*Work to be completed*. Word for word, transcribe the data below from the line with "then String (ascii_of_N" to the line with "(** [s.upper()] *)", keeping both of those lines.

# # #

Lemma parse_string_body_length s t r :
  parse_string_body s = Some (t, r) → (String.length r < String.length s)%nat.
Proof.
  enough (∀ n s t r, (String.length s ≤ n)%nat →
            parse_string_body s = Some (t, r) →
            (String.length r < String.length s)%nat) as H
    by (by apply (H (String.length s))).
  clear. intros n. induction n as [|n IH]; intros [|c s] t r Hle; try done;
    simpl in Hle; [lia|].
  assert (∀ s' pre t' r',
            (String.length s' ≤ String.length s)%nat →
            prepend pre (parse_string_body s') = Some (t', r') →
            (String.length r' < S (String.length s'))%nat) as IH'.
  { intros s' pre t' r' Hs' (t'' & Hp)%prepend_Some. apply IH in Hp; lia. }
  simpl.
  case_bool_decide; [intros [= _ <-]; lia|].
  case_bool_decide.
  - destruct s as [|e r1]; [done|]. case_bool_decide.
    + destruct r1 as [|h1 [|h2 [|h3 [|h4 r2]]]]; try done.
      destruct (hex4 h1 h2 h3 h4) as [u|]; [|done].
      assert (∀ t' r', prepend (utf8_encode u) (parse_string_body r2) = Some (t', r') →
                (String.length r' <
                 S (String.length (String e (String h1 (String h2 (String h3 (String h4 r2)))))))%nat)
        as Hr2.
      { intros t' r' Hp%IH'; simpl in *; lia. }
      destruct (is_high_surrogate u); [|apply Hr2].
      destruct r2 as [|b1 [|b2 [|l1 [|l2 [|l3 [|l4 r3]]]]]]; try apply Hr2.
      destruct (if bool_decide _ then _ else _) as [l|]; [|apply Hr2].
      destruct (is_low_surrogate l); [|apply Hr2].
      intros Hp%IH'; simpl in *; lia.
    + destruct (simple_escape e); [|done]. intros Hp%IH'; simpl in *; lia.
  - case_match; [done|]. intros Hp%IH'; simpl in *; lia.
Qed.
(** The characters of a [str]; it is asked for strings only. *)
Definition chars_of (v : pyval) : string :=
  match v with
  | PyStr s => s
  | _ => ""
  end.

Definition code (c : ascii) : N := N_of_ascii c.

Definition between (lo hi n : N) : bool := (lo <=? n)%N && (n <=? hi)%N.

(** [c.isspace()], also the class [\s] *)
Definition is_space (c : ascii) : bool :=
  let n := code c in
  between 9 13 n || between 28 32 n || (n =? 133)%N || (n =? 160)%N.

(** [c.isdecimal()], also the class [\d] *)
Definition is_digit (c : ascii) : bool := between 48 57 (code c).

(** Lower case of one code point. *)
Definition lower (c : ascii) : ascii :=
  let n := code c in
  if between 65 90 n || (between 192 222 n && negb (n =? 215)%N)
  then ascii_of_N (n + 32) else c.

(** Upper case of one code point, as a string: [ß] becomes [SS].  The
    capitals of code points 181 and 255 lie above 255; they are left as they
    are, and no caller applies [upper] to them. *)
Definition upper (c : ascii) : string :=
  let n := code c in
  if between 97 122 n || (between 224 254 n && negb (n =? 247)%N)
  then String (ascii_of_N (n - 32)) ""
  else if (n =? 223)%N then "SS"
  else String c "".

(** [s.lower()] *)
Fixpoint str_lower (s : string) : string :=
  match s with
  | EmptyString => EmptyString
  | String c t => String (lower c) (str_lower t)
  end.

(** [s.upper()] *)
Fixpoint str_upper (s : string) : string :=
  match s with
  | EmptyString => EmptyString
  | String c t => upper c ++ str_upper t
  end.

(** [s.lstrip()] *)
Fixpoint lstrip (s : string) : string :=
  match s with
  | EmptyString => EmptyString
  | String c t => if is_space c then lstrip t else s
  end.

(** [s.rstrip()] *)
Fixpoint rstrip (s : string) : string :=
  match s with
  | EmptyString => EmptyString
  | String c t =>
      match rstrip t with
      | EmptyString => if is_space c then EmptyString else String c EmptyString
      | t' => String c t'
      end
  end.
(** X18: an iteration of [loop] that finds no HTTP client, no MQTT
    message, no blink due, the raw sensor levels of the last poll and an
    empty queue does nothing but look after the MQTT connection.  With
    the connection up, or with the connection down and the broker refusing
    a new one, it leaves the whole state as it is and emits nothing; with
    the connection down and the broker accepting, it subscribes to the
    thirteen command topics, and only the two scratch buffers change. *)
Theorem idle_loop_changes_nothing `{LegoPowerFunctions} wild rd lnk acc past mqtt s m st o :
  well_formed s ->
  position_sensor s = [inverted (rd 2); inverted (rd 3)] ->
  queue s = [0; m; st; o] ->
  let run := loop wild (idle rd lnk acc past) mqtt in
  eval run s =
    {| printed := None;
       subscribed := if negb (mqtt && lnk) && acc then command_topics else [];
       mqtt_connected := (mqtt && lnk) || acc |} /\
  (negb (mqtt && lnk) && acc = false -> exec run s = s) /\
  (negb (mqtt && lnk) && acc = true ->
   exists b1 b2, exec run s = set_buffer2 b2 (set_buffer1 b1 s)).
Proof.
  intros Hwf Hps Hq run. subst run. unfold eval, exec.
  rewrite (loop_idle_run wild rd lnk acc past mqtt s m st o Hps Hq). cbv zeta.
  cbn [fst snd]. unfold update_mqtt.
  destruct (mqtt && lnk); cbn [negb andb orb].
  - rewrite !bind_run. cbn [ret for_each fst snd].
    split; [reflexivity|]. split; [reflexivity | discriminate].
  - rewrite bind_run. unfold reconnect_mqtt. destruct acc.
    + pose proof Hwf as (_ & _ & _ & _ & Hl1 & Hl2).
      destruct (mqtt_subscribe_exec s Hl1 Hl2) as (b1 & b2 & _ & _ & Hrun).
      rewrite Hrun. cbn [fst snd]. rewrite bind_run. cbn [ret for_each fst snd].
      split; [reflexivity|]. split; [discriminate|]. intros _. exists b1, b2. reflexivity.
    + cbn [ret fst snd]. rewrite bind_run. cbn [ret fst snd].
      split; [reflexivity|]. split; [reflexivity | discriminate].
Qed.

Lemma idle_loop_changes_nothing_witness :
  let rd := fun pin => if pin =? 2 then HIGH else LOW in
  let s := exec (update_position_sensors 0 rd false) (ready 0) in
  exec (@loop lpf_protocol 0 (idle rd true false 0) true) s = s /\
  subscribed (eval (@loop lpf_protocol 0 (idle rd true true 0) false) s) = command_topics.
Proof.
  intros rd s.
  pose proof (@idle_loop_changes_nothing lpf_protocol 0 rd true false 0 true s 0 0 0
                ltac:(vm_compute; repeat split) ltac:(vm_compute; reflexivity)
                ltac:(vm_compute; reflexivity)) as (_ & H1 & _).
  pose proof (@idle_loop_changes_nothing lpf_protocol 0 rd true true 0 false s 0 0 0
                ltac:(vm_compute; repeat split) ltac:(vm_compute; reflexivity)
                ltac:(vm_compute; reflexivity)) as (H2 & _).
  cbv zeta in H1, H2. split; [exact (H1 eq_refl)|]. rewrite H2. reflexivity.
Defined.
(** Lines 73-80 and 83-90: one [try] block of the timestamp branch;
    [None] is the [except: pass]. *)
Definition try_unit (col : string) (s : Series) (u : how) (st : State)
  : option State :=
  match to_datetime s u Raise with
  | inr converted => Some (derive col converted st)
  | inl _ => None
  end.

(** Lines 71-90: [Some] is a [continue]. *)
Definition timestamp_branch (col : string) (s : Series) (st : State)
  : option State :=
  if is_numeric_dtype s && max_gt_1e9 s then
    match try_unit col s Unit_s st with
    | Some st' => Some st'
    | None => try_unit col s Unit_ms st
    end
  else None.

(** Lines 96-102 *)
Definition count_parsed (smp : list cell) : nat :=
  length (filter (λ c, parse lib c = true) smp).

(** Lines 93-110 *)
Definition sample_branch (col : string) (s : Series) (st : State) : outcome :=
  let nonmissing := dropna s in
  let '(smp, r') := sample (rng st) (min 10 (length nonmissing)) nonmissing in
  let st1 := with_rng r' st in
  let date_count := count_parsed smp in
  match truediv date_count (length smp) with
  | inl e => Raised e st1
  | inr q =>
      if gt_0_7 q then
        match to_datetime s Infer Coerce with
        | inr converted => Returned (convert_in_place col converted st1)
        | inl _ => Returned st1
        end
      else Returned st1
  end.

(** The body of the loop of line 69.  The column [df[col]] is read once
    here: nothing writes the table between line 71 and the reads of lines
    74, 84, 93 and 107 (a [try] block that fails fails at its first line). *)
Definition loop_body (col : string) (st : State) : outcome :=
  match getitem (df st) col with
  | None => Raised (KeyError col) st
  | Some s =>
      match timestamp_branch col s st with
      | Some st' => Returned st'
      | None => sample_branch col s st
      end
  end.
(** * redeemer: the delegation policy of [redeemer/delegator.py]

    A shallow embedding of the [Delegator] class and of the helper functions
    of [delegator.py], with the properties of its sizing policy, of its
    account pager and of its page pipeline.

    Modelling conventions.
    - A [decimal.Decimal] is an exact rational ([Q]); the special values
      (NaN, infinities) and the rounding of the arithmetic context to 28
      significant digits are outside the model.  Python's [int] is [Z].
    - An exception is a [Raise] result; [None] is Rocq's [None].
    - What the Python runtime and the standard library do to text
      (the [Decimal] and [int] constructors, [datetime.strptime],
      [datetime.today], the [%.6f] conversion) is a parameter of the
      development (section [Policy]); module [Ref] gives executable
      instances for the plain numerals and timestamps the chain emits.
    - The chain client ([Steem]) and the transaction builder are records of
      functions; the calls made to them are recorded in a trace of events. *)

From Stdlib Require Import ZArith QArith Qabs Lqa Lia List String Ascii Bool.
From Stdlib Require Import DecimalString.
From stdpp Require Import base decidable gmap strings.

Import ListNotations.
Local Open Scope string_scope.
Local Open Scope Z_scope.
Local Open Scope Q_scope.

(** ** Results of fallible code *)

Inductive exn : Type :=
| KeyError (key : string)
| InvalidOperation            (* decimal.Decimal(text) on a non-numeral *)
| ValueError                  (* int(text), strptime(text, fmt) *)
| ZeroDivisionError
| ExternalError (what : string). (* raised by a collaborator *)

Inductive result (A : Type) : Type :=
| Ok (a : A)
| Raise (e : exn).
Arguments Ok {A} a.
Arguments Raise {A} e.

#[global] Instance result_ret : MRet result := fun A a => Ok a.
#[global] Instance result_bind : MBind result := fun A B k r =>
  match r with
  | Ok a => k a
  | Raise e => Raise e
  end.

Definition of_option {A} (e : exn) (o : option A) : result A :=
  match o with
  | Some a => Ok a
  | None => Raise e
  end.

(** ** Comparisons on decimals, as booleans *)

Definition Qlt_bool (x y : Q) : bool := negb (Qle_bool y x).

(** Python's [max(a, b)] keeps [a] unless [b] is strictly greater. *)
Definition py_max (a b : Q) : Q := if Qlt_bool a b then b else a.

(** ** Data model *)

(** A JSON number or text, as the chain's account objects carry their
    withdrawal counters; [int(...)] accepts both. *)
Inductive pyval : Type :=
| PyInt (z : Z)
| PyStr (s : string).

(** An account object of [get_accounts], a Python dict.  The key
    ['vesting_shares_from_delegator'] is not sent by the chain:
    [get_delegated_accounts] adds it, so the field is optional. *)
Record Account : Type := {
  name : string;
  vesting_shares : string;
  vesting_shares_from_delegator : option string;
  last_bandwidth_update : string;
  created : string;
  last_post : string;
  last_vote_time : string;
  vesting_withdraw_rate : string;
  withdrawn : pyval;
  to_withdraw : pyval
}.

(** [acct['vesting_shares_from_delegator'] = v] *)
Definition set_from_delegator (acct : Account) (v : string) : Account :=
  {| name := name acct;
     vesting_shares := vesting_shares acct;
     vesting_shares_from_delegator := Some v;
     last_bandwidth_update := last_bandwidth_update acct;
     created := created acct;
     last_post := last_post acct;
     last_vote_time := last_vote_time acct;
     vesting_withdraw_rate := vesting_withdraw_rate acct;
     withdrawn := withdrawn acct;
     to_withdraw := to_withdraw acct |}.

# # #

*Answer for this exercise*.
  then String (ascii_of_N (n - 32)) ""
  else if (n =? 223)%N then "SS"
  else String c "".

(** [s.lower()] *)
Fixpoint str_lower (s : string) : string :=
  match s with
  | EmptyString => EmptyString
  | String c t => String (lower c) (str_lower t)
  end.

(** [s.upper()] *)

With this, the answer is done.